- Problem description -
Return every line in the entries below where the word "auto" shows up.
** Opening Supplied records block **
Lemma inv_entry_own s : stream_inv id s → stream_inv id (entry_or_insert id s).2.
Proof.
  intros Hs. unfold entry_or_insert. destruct (ios s !! id) as [ch|] eqn:E; [done|]. pose proof Hs as [_ H2 H3 H4 H5].
  assert (∀ t th q, threads s !! t = Some th → holds (th_pc th) = Some q → th_id th ≠ id ∧ q < fresh s) as Hheld.
  { intros t th q Et Hq. specialize (H5 t th Et). destruct (decide _).
    - destruct H5 as [_ H5]. destruct (H5 q Hq) as (c & Hc & _). congruence.
    - split; [done|]. by apply H5. }
  cbn [IOChannel_new snd]. set (ch := mkIOChannel _ _ _ _ _). set (s1 := mkStreams _ _ _ _ _ _ _).
  assert (∀ q, q < fresh s → foreign id (set_ios (<[id := ch]>) s1) q) as Hfor.
  { intros q Hq c Hc. simpl in Hc. rewrite lookup_insert_eq in Hc. injection Hc as <-. simpl. lia. }
  split.
  - intros c Hc. simpl in Hc. rewrite lookup_insert_eq in Hc. injection Hc as <-. simpl. split; [lia|].
    exists empty_queue. rewrite lookup_insert_eq. split; [done|]. apply own_entry; try done.
    + intros t th [Et Hq]. destruct (Hheld _ _ _ Et Hq). simpl in *. lia.
    + exact (H2 E).
  - simpl. by rewrite lookup_insert_eq.
  - intros i c q Hc Hi Hr. simpl in Hc. rewrite lookup_insert_ne in Hc by done. destruct (H3 i c q Hc Hi Hr). simpl.
    split; [lia|auto].
  - intros q Hq. destruct (H4 q Hq). simpl. split; [lia|auto].
  - intros t th Et. specialize (H5 t th Et). destruct (decide _).
    + split; [apply H5|]. intros q Hq. destruct (Hheld _ _ _ Et Hq). done.
    + intros q Hq. destruct (H5 q Hq). simpl. split; [lia|auto].
Qed.

(** Only the receiver and what remains matter to the owner. *)
Lemma owner_entry s ch ch' x :
  io_receiver ch' = io_receiver ch → io_remaining ch' = io_remaining ch → io_notifier ch' = io_notifier ch →
  owner id s ch x → owner id s ch' x.
Proof.
  intros E1 E2 E3 [? ? ? ?|t th ? ? ? ? ? ?|? ? ? ? ?].
  - apply own_entry; rewrite ?E1, ?E2, ?E3; done.
  - apply (own_thread _ _ _ _ t th); rewrite ?E1, ?E2, ?E3; done.
  - apply own_gone; rewrite ?E1, ?E2, ?E3; done.
Qed.

Lemma inv_same_entry s ch ch' :
  ios s !! id = Some ch → io_receiver ch' = io_receiver ch → io_remaining ch' = io_remaining ch → io_notifier ch' = io_notifier ch →
  stream_inv id s → stream_inv id (set_ios (<[id := ch']>) s).
Proof.
  intros Ech E1 E2 E3 [H1 H2 H3 H4 H5].
  assert (∀ q, foreign id s q → foreign id (set_ios (<[id := ch']>) s) q) as Hfor.
  { intros q Hq c Hc. simpl in Hc. rewrite lookup_insert_eq in Hc. injection Hc as <-. rewrite E3. by apply Hq. }
  split.
  - intros c Hc. simpl in Hc. rewrite lookup_insert_eq in Hc. injection Hc as <-. rewrite E3.
    destruct (H1 ch Ech) as (? & x & ? & Ho). split; [done|]. exists x. split; [done|].
    apply (owner_threads id s); [done|]. by eapply owner_entry.
  - simpl. by rewrite lookup_insert_eq.
  - intros i c q Hc Hi Hr. simpl in Hc. rewrite lookup_insert_ne in Hc by done. destruct (H3 i c q Hc Hi Hr). auto.
  - intros q Hq. destruct (H4 q Hq). auto.
  - intros t th Et. specialize (H5 t th Et). destruct (decide _).
    + destruct H5 as [? H5]. split; [done|]. intros q Hq. destruct (H5 q Hq) as (c & Hc & ->). simplify_eq.
      exists ch'. simpl. by rewrite lookup_insert_eq.
    + intros q Hq. destruct (H5 q Hq). auto.
Qed.

Lemma own_find t k s s' :
  stream_inv id s → threads s !! t = Some (mkThread id (OFind (S k))) → stdout_step t id (OFind (S k)) CGo s = Some s' → stream_inv id s'.
Proof.
  intros Hs Et E. pose proof (inv_entry_own s Hs) as Hs1. pose proof (entry_lookup id s) as El. pose proof (entry_threads id s) as Eth.
  simpl in E. destruct (entry_or_insert id s) as [ch s1]. simpl in *. rewrite <- Eth in Et. clear Eth Hs s.
  unfold get_or_preempt_receiver in E. destruct (sv_entry _ _ Hs1 ch El) as (Hf & x & Ex & Ho).
  destruct (io_receiver ch) as [q|] eqn:Er; injection E as <-.
  - destruct Ho as [Er' Hn Hfin Ew|? ? Hr'|Hr']; [|congruence..]. rewrite Er in Er'. injection Er' as ->.
    set (q := io_notifier ch) in *. set (ch' := mkIOChannel _ _ _ _ _). set (s2 := set_pc t _ _).
    assert (∀ t' th', holder s1 q t' th' → t' = t) as Hu by (intros t' th' Hh; by destruct (Hn _ _ Hh)).
    apply (inv_rebuild t (OFind (S k)) (OGot q (fresh s1)) s1 s2 ch ch' x); try done.
    + unfold s2. simpl. lia.
    + intros q' [= <-]. done.
    + apply (own_thread _ _ _ _ t (mkThread id (OGot q (fresh s1)))); try done.
      * split; [|done]. unfold s2. rewrite lookup_set_pc, decide_True by done. simpl. by rewrite Et.
      * intros t' th' Hh. by destruct (holder_set_pc t (OFind (S k)) (OGot q (fresh s1)) q s1 s2 Et eq_refl Hu t' th' Hh).
      * by eapply (not_finished t (OFind (S k)) (OGot q (fresh s1)) s1 Et).
  - eapply (inv_set_pc id t); [exact Et|by intros _|by intros []|]. apply inv_preempt. by apply (inv_same_entry s1 ch).
Qed.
** Closing Supplied records block **
- Written solution -
    split; [lia|auto].
  - intros q Hq. destruct (H4 q Hq). simpl. split; [lia|auto].
    + intros q Hq. destruct (H5 q Hq). simpl. split; [lia|auto].
  - intros i c q Hc Hi Hr. simpl in Hc. rewrite lookup_insert_ne in Hc by done. destruct (H3 i c q Hc Hi Hr). auto.
  - intros q Hq. destruct (H4 q Hq). auto.
    + intros q Hq. destruct (H5 q Hq). auto.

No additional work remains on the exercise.